- _TASK PROMPT_
Take every line from the records below that includes the word "value".

Collected data entries
(* ===== verification/Paging.v ===== *)
(** * Address spaces (arch/x86_64/mm.c)

    Module [Paging]: the four-level page tables of the processor, which live in
    physical memory: translation of virtual addresses, mapping and unmapping of
    pages, reference counts of whole address spaces, and the tables that the
    kernel sets up when it starts. A pointer to a table is represented by the
    physical address of the table. *)

From S2P Require Import Prelude CBits PhysMem.

Module Paging.
Import CBits PhysMem.

Abbreviation PAGE_FLAG_PRESENT := 0x1.
Abbreviation PAGE_FLAG_RW := 0x2.
Abbreviation PAGE_FLAG_USER := 0x4.
Abbreviation PAGE_FLAG_SIZE := 0x80.
Abbreviation PAGE_FLAG_GLOBAL := 0x100.
Abbreviation PAGE_FLAG_COW := 0x200.
Abbreviation LARGE_PAGE_SIZE := 0x200000.
Abbreviation HUGE_PAGE_SIZE := 0x40000000.
Abbreviation LOW_PHYSICAL_BASE_VMA := 0xfffffe0000000000.
Abbreviation THREAD_LOCAL_BASE_VMA := 0xfffffd0000000000.

Definition PML4T_INDEX (v : Z) : Z := Z.land (Z.shiftr v 39) 0x1ff.
Definition PDPT_INDEX (v : Z) : Z := Z.land (Z.shiftr v 30) 0x1ff.
Definition PDT_INDEX (v : Z) : Z := Z.land (Z.shiftr v 21) 0x1ff.
Definition PT_INDEX (v : Z) : Z := Z.land (Z.shiftr v 12) 0x1ff.
Definition PHYS_REL (x : Z) : Z := u64 (x + LOW_PHYSICAL_BASE_VMA).

Definition present (e : Z) : bool := truthy (Z.land e PAGE_FLAG_PRESENT).
Definition large (e : Z) : bool := truthy (Z.land e PAGE_FLAG_SIZE).
Definition cow (e : Z) : bool := truthy (Z.land e PAGE_FLAG_COW).

(** [v >> 48 != !!(pml4e & 0x100) * 0xffff] *)
Definition sign_extended (v : Z) : bool :=
  Z.shiftr v 48 =? (if truthy (Z.land (PML4T_INDEX v) 0x100) then 0xffff else 0).

(** The table that an entry points to. *)
Definition table_addr (e : Z) : Z := ALIGN_DOWN e PAGE_SIZE.

(** ** Translation *)

Definition vm_phys_addr (pml4t v : Z) : M vm Z :=
  if negb (sign_extended v) then mret 0 else
  e ← load (pml4t + 8 * PML4T_INDEX v);
  if negb (present e) then mret 0 else
  let pdpt := table_addr e in
  e ← load (pdpt + 8 * PDPT_INDEX v);
  if negb (present e) then mret 0 else
  if large e then mret (Z.lor (ALIGN_DOWN e HUGE_PAGE_SIZE) (Z.land v (HUGE_PAGE_SIZE - 1))) else
  let pdt := table_addr e in
  e ← load (pdt + 8 * PDT_INDEX v);
  if negb (present e) then mret 0 else
  if large e then mret (Z.lor (ALIGN_DOWN e LARGE_PAGE_SIZE) (Z.land v (LARGE_PAGE_SIZE - 1))) else
  let pt := table_addr e in
  e ← load (pt + 8 * PT_INDEX v);
  if negb (present e) then mret 0 else
  mret (Z.lor (ALIGN_DOWN e PAGE_SIZE) (Z.land v (PAGE_SIZE - 1))).

(** ** Mapping

    The result of a function that returns zero or -1; [VmFail None] leaves
    [errno] as it was. *)
Inductive vm_result := VmOk | VmFail (e : option errno).

Section alloc.
Context (fuel : nat).

(** One of the three stages of [vm_map_page] that add a table: the entry at
    [slot], and whether there was memory. *)
Definition ensure_table (slot flags : Z) : M vm bool :=
  e ← load slot;
  if present e then mret true else
  page ← alloc_page fuel;
  store slot page;;
  if page =? 0 then mret false else
  zero_frame page;;
  store slot (Z.lor page (Z.lor (Z.lor (Z.lor PAGE_FLAG_PRESENT PAGE_FLAG_RW) PAGE_FLAG_USER) flags));;
  mret true.

Definition vm_map_page (pml4t phys_addr v flags : Z) : M vm vm_result :=
  if negb (sign_extended v) then mret (VmFail (Some EFAULT)) else
  let slot := pml4t + 8 * PML4T_INDEX v in
  ok ← ensure_table slot flags;
  if negb ok then mret (VmFail None) else
  e ← load slot;
  let slot := table_addr e + 8 * PDPT_INDEX v in
  ok ← ensure_table slot flags;
  if negb ok then mret (VmFail None) else
  e ← load slot;
  if large e then mret (VmFail (Some EINVAL)) else
  let slot := table_addr e + 8 * PDT_INDEX v in
  ok ← ensure_table slot flags;
  if negb ok then mret (VmFail None) else
  e ← load slot;
  if large e then mret (VmFail (Some EINVAL)) else
  let slot := table_addr e + 8 * PT_INDEX v in
  store slot (Z.lor (ALIGN_DOWN phys_addr PAGE_SIZE) (Z.lor PAGE_FLAG_PRESENT flags));; mret VmOk.

Definition vm_unmap_page (pml4t v : Z) : M vm vm_result :=
  if negb (sign_extended v) then mret (VmFail (Some EFAULT)) else
  e ← load (pml4t + 8 * PML4T_INDEX v);
  if negb (present e) then mret VmOk else
  let slot := table_addr e + 8 * PDPT_INDEX v in
  e ← load slot;
  if negb (present e) then mret VmOk else
  if large e then store slot 0;; mret VmOk else
  let slot := table_addr e + 8 * PDT_INDEX v in
  e ← load slot;
  if negb (present e) then mret VmOk else
  if large e then store slot 0;; mret VmOk else
  store (table_addr e + 8 * PT_INDEX v) 0;; mret VmOk.

(** ** Whole address spaces *)

(** [for (i = 0; i < n; i++)] over the entries of a table. *)
Fixpoint each_entry (body : Z -> Z -> M vm unit) (n : nat) (t i : Z) : M vm unit :=
  match n with
  | O => mret tt
  | S n => e ← load (t + 8 * i); body (t + 8 * i) e;; each_entry body n t (i + 1)
  end.
Abbreviation entries body t := (each_entry (fun _ e => body e) 512 t 0).

Definition ref_pt (pt : Z) : M vm unit :=
  entries (fun e => if present e then ref_page e else mret tt) pt.
Definition ref_pdt (pdt : Z) : M vm unit :=
  entries (fun e => if present e && negb (large e) then ref_page e;; ref_pt (table_addr e) else mret tt) pdt.
Definition ref_pdpt (pdpt : Z) : M vm unit :=
  entries (fun e => if present e && negb (large e) then ref_page e;; ref_pdt (table_addr e) else mret tt) pdpt.

Definition free_pt (pt : Z) : M vm unit :=
  entries (fun e => if present e then free_page e else mret tt) pt.
Definition free_pdt (pdt : Z) : M vm unit :=
  entries (fun e => if present e && negb (large e) then free_pt (table_addr e);; free_page (table_addr e) else mret tt) pdt.
Definition free_pdpt (pdpt : Z) : M vm unit :=
  entries (fun e => if present e && negb (large e) then free_pdt (table_addr e);; free_page (table_addr e) else mret tt) pdpt.

Definition vm_unmap_user_mem (pml4t : Z) : M vm unit :=
  each_entry (fun slot e =>
    if present e then free_pdpt (table_addr e);; free_page (table_addr e);; store slot 0 else mret tt) 256 pml4t 0.

End alloc.

(** ** The tables of the kernel

    The physical addresses of the statically allocated tables and of the boot
    stack are known to the linker. *)
Record kernel_symbols := mk_symbols {
  kernel_pml4t : Z; alloc_space_pdpt : Z; phys_map_pdpt : Z; kernel_thread_local_pdpt : Z;
  kernel_stack_pdt : Z; kernel_stack_pt : Z; boot_stack : Z; kernel_end : Z
}.

(** [for (i = from; i < to; i++) store (slot i, value i)] *)
Fixpoint store_seq (slot value : Z -> Z) (n : nat) (i : Z) : M vm unit :=
  match n with O => mret tt | S n => store (slot i) (value i);; store_seq slot value n (i + 1) end.

Definition kernel_flags : Z := Z.lor (Z.lor PAGE_FLAG_PRESENT PAGE_FLAG_RW) PAGE_FLAG_GLOBAL.
Definition user_flags : Z := Z.lor (Z.lor PAGE_FLAG_PRESENT PAGE_FLAG_RW) PAGE_FLAG_USER.

(** The function up to the new CR3, and the first frame of the allocator. *)
Definition vm_init (k : kernel_symbols) (total_phys_mem : Z) : M vm unit :=
  store (kernel_pml4t k + 8 * 507) (Z.lor (alloc_space_pdpt k) kernel_flags);;
  store_seq (fun i => kernel_pml4t k + 8 * (i + 508)) (fun i => Z.lor (phys_map_pdpt k + PAGE_SIZE * i) kernel_flags) 4 0;;
  store_seq (fun i => phys_map_pdpt k + 8 * i)
    (fun i => Z.lor (i * HUGE_PAGE_SIZE) (Z.lor (Z.lor (Z.lor PAGE_FLAG_PRESENT PAGE_FLAG_RW) PAGE_FLAG_SIZE) PAGE_FLAG_GLOBAL))
    (Z.to_nat (PAGE_STRUCT_ENTRIES * 4)) 0;;
  store (kernel_pml4t k + 8 * PML4T_INDEX THREAD_LOCAL_BASE_VMA) (Z.lor (kernel_thread_local_pdpt k) user_flags);;
  store (kernel_thread_local_pdpt k + 8 * 511) (Z.lor (kernel_stack_pdt k) user_flags);;
  store (kernel_stack_pdt k + 8 * 511) (Z.lor (kernel_stack_pt k) user_flags);;
  store_seq (fun i => kernel_stack_pt k + 8 * (i + 256)) (fun i => Z.lor (boot_stack k + i * PAGE_SIZE) user_flags) 256 0;;
  modify (fun v => set_avail v true);;
  modify (fun v => set_next v (ALIGN_UP (ALIGN_UP (kernel_end k) PAGE_SIZE + total_phys_mem / PAGE_SIZE * 4) PAGE_SIZE)).

(** ** Words of memory *)

Lemma word_store v a x b : a mod 8 = 0 -> b mod 8 = 0 ->
  word (set_mem v (<[a / 8 := u64 x]> (mem v))) b = if b =? a then u64 x else word v b.
Proof.
  intros Ha Hb. unfold word. cbn [mem set_mem]. destruct (Z.eqb_spec b a) as [->|Hne]; [by rewrite lookup_insert_eq|].
  rewrite lookup_insert_ne; [done|]. divlia.
Qed.

Lemma fill_lookup m a f n i : fill m a f n !! i = if (a / 8 <=? i) && (i <? a / 8 + Z.of_nat n) then Some (f (i - a / 8)) else m !! i.
Proof.
  induction n as [|n IH]; cbn [fill].
  { destruct (Z.leb_spec (a / 8) i), (Z.ltb_spec i (a / 8 + Z.of_nat 0)); try lia; done. }
  destruct (Z.eq_dec i (a / 8 + Z.of_nat n)) as [->|Hne].
  - rewrite lookup_insert_eq. destruct (Z.leb_spec (a / 8) (a / 8 + Z.of_nat n)), (Z.ltb_spec (a / 8 + Z.of_nat n) (a / 8 + Z.of_nat (S n))); try lia.
    cbn [andb]. do 2 f_equal. lia.
  - rewrite lookup_insert_ne, IH by lia.
    destruct (Z.leb_spec (a / 8) i), (Z.ltb_spec i (a / 8 + Z.of_nat n)), (Z.ltb_spec i (a / 8 + Z.of_nat (S n))); try lia; done.
Qed.

Lemma word_fill v a f b : a mod 8 = 0 -> b mod 8 = 0 ->
  word (set_mem v (fill (mem v) a f 512)) b = if (a <=? b) && (b <? a + PAGE_SIZE) then f ((b - a) / 8) else word v b.
Proof.
  intros Ha Hb. unfold word. cbn [mem set_mem]. rewrite fill_lookup.
  replace ((a / 8 <=? b / 8) && (b / 8 <? a / 8 + Z.of_nat 512)) with ((a <=? b) && (b <? a + PAGE_SIZE)).
  - destruct (_ && _); [|done]. cbn. f_equal. divlia.
  - apply eq_true_iff_eq. rewrite !andb_true_iff, !Z.leb_le, !Z.ltb_lt. divlia.
Qed.

(** ** Bits of entries *)

Lemma present_bit e : present e = Z.testbit e 0.
Proof. apply (land_shl1 e 0). lia. Qed.
Lemma large_bit e : large e = Z.testbit e 7.
Proof. apply (land_shl1 e 7). lia. Qed.
Lemma cow_bit e : cow e = Z.testbit e 9.
Proof. apply (land_shl1 e 9). lia. Qed.

Lemma page_bits a i : a mod PAGE_SIZE = 0 -> i < 12 -> Z.testbit a i = false.
Proof.
  intros Ha Hi. replace a with (a / PAGE_SIZE * 2 ^ 12) by divlia. by apply Z.mul_pow2_bits_low.
Qed.

Lemma page_lor a fl : a mod PAGE_SIZE = 0 -> 0 <= fl < PAGE_SIZE -> Z.lor a fl = a + fl.
Proof.
  intros Ha Hf. rewrite Z.lor_comm. replace a with (Z.shiftl (a / PAGE_SIZE) 12) at 1 by (rewrite Z.shiftl_mul_pow2; divlia).
  rewrite lor_high by lia. divlia.
Qed.

Lemma table_addr_lor a fl : 0 <= a < 2 ^ 64 -> a mod PAGE_SIZE = 0 -> 0 <= fl < PAGE_SIZE -> table_addr (Z.lor a fl) = a.
Proof. intros Ha Hm Hf. unfold table_addr. rewrite page_lor, align_page by divlia. divlia. Qed.

(** ** The reference walk

    [idx k v] is the index of address [v] in a table of level [k], 4 for the
    PML4T down to 1 for page tables; an entry of level [k] maps [2 ^ shift k]
    bytes. *)
Definition shift (k : nat) : Z := 12 + 9 * (Z.of_nat k - 1).
Definition idx (k : nat) (v : Z) : Z := Z.land (Z.shiftr v (shift k)) 0x1ff.
Definition leafb (k : nat) (e : Z) : bool := (k =? 1)%nat || (k <? 4)%nat && large e.

Fixpoint walk (v : vm) (k : nat) (t va : Z) : Z :=
  match k with
  | O => 0
  | S k' =>
      let e := word v (t + 8 * idx k va) in
      if negb (present e) then 0 else
      if leafb k e then Z.lor (ALIGN_DOWN e (2 ^ shift k)) (Z.land va (2 ^ shift k - 1)) else
      walk v k' (table_addr e) va
  end.
Definition xlate (v : vm) (root va : Z) : Z := if sign_extended va then walk v 4 root va else 0.

Lemma idx_range k v : 0 <= idx k v < 512.
Proof. unfold idx. change 0x1ff with (Z.ones 9). rewrite Z.land_ones by lia. apply Z.mod_pos_bound. lia. Qed.

(** The table that the indices [p] lead to from a table of level [k]. *)
Fixpoint tab (v : vm) (k : nat) (t : Z) (p : list Z) {struct p} : option Z :=
  match p, k with
  | [], _ => Some t
  | i :: p, O => None
  | i :: p, S k' =>
      let e := word v (t + 8 * i) in
      if present e && negb (leafb k e) then tab v k' (table_addr e) p else None
  end.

- _PROBLEM SOLUTION_
(** [for (i = from; i < to; i++) store (slot i, value i)] *)
Fixpoint store_seq (slot value : Z -> Z) (n : nat) (i : Z) : M vm unit :=
  match n with O => mret tt | S n => store (slot i) (value i);; store_seq slot value n (i + 1) end.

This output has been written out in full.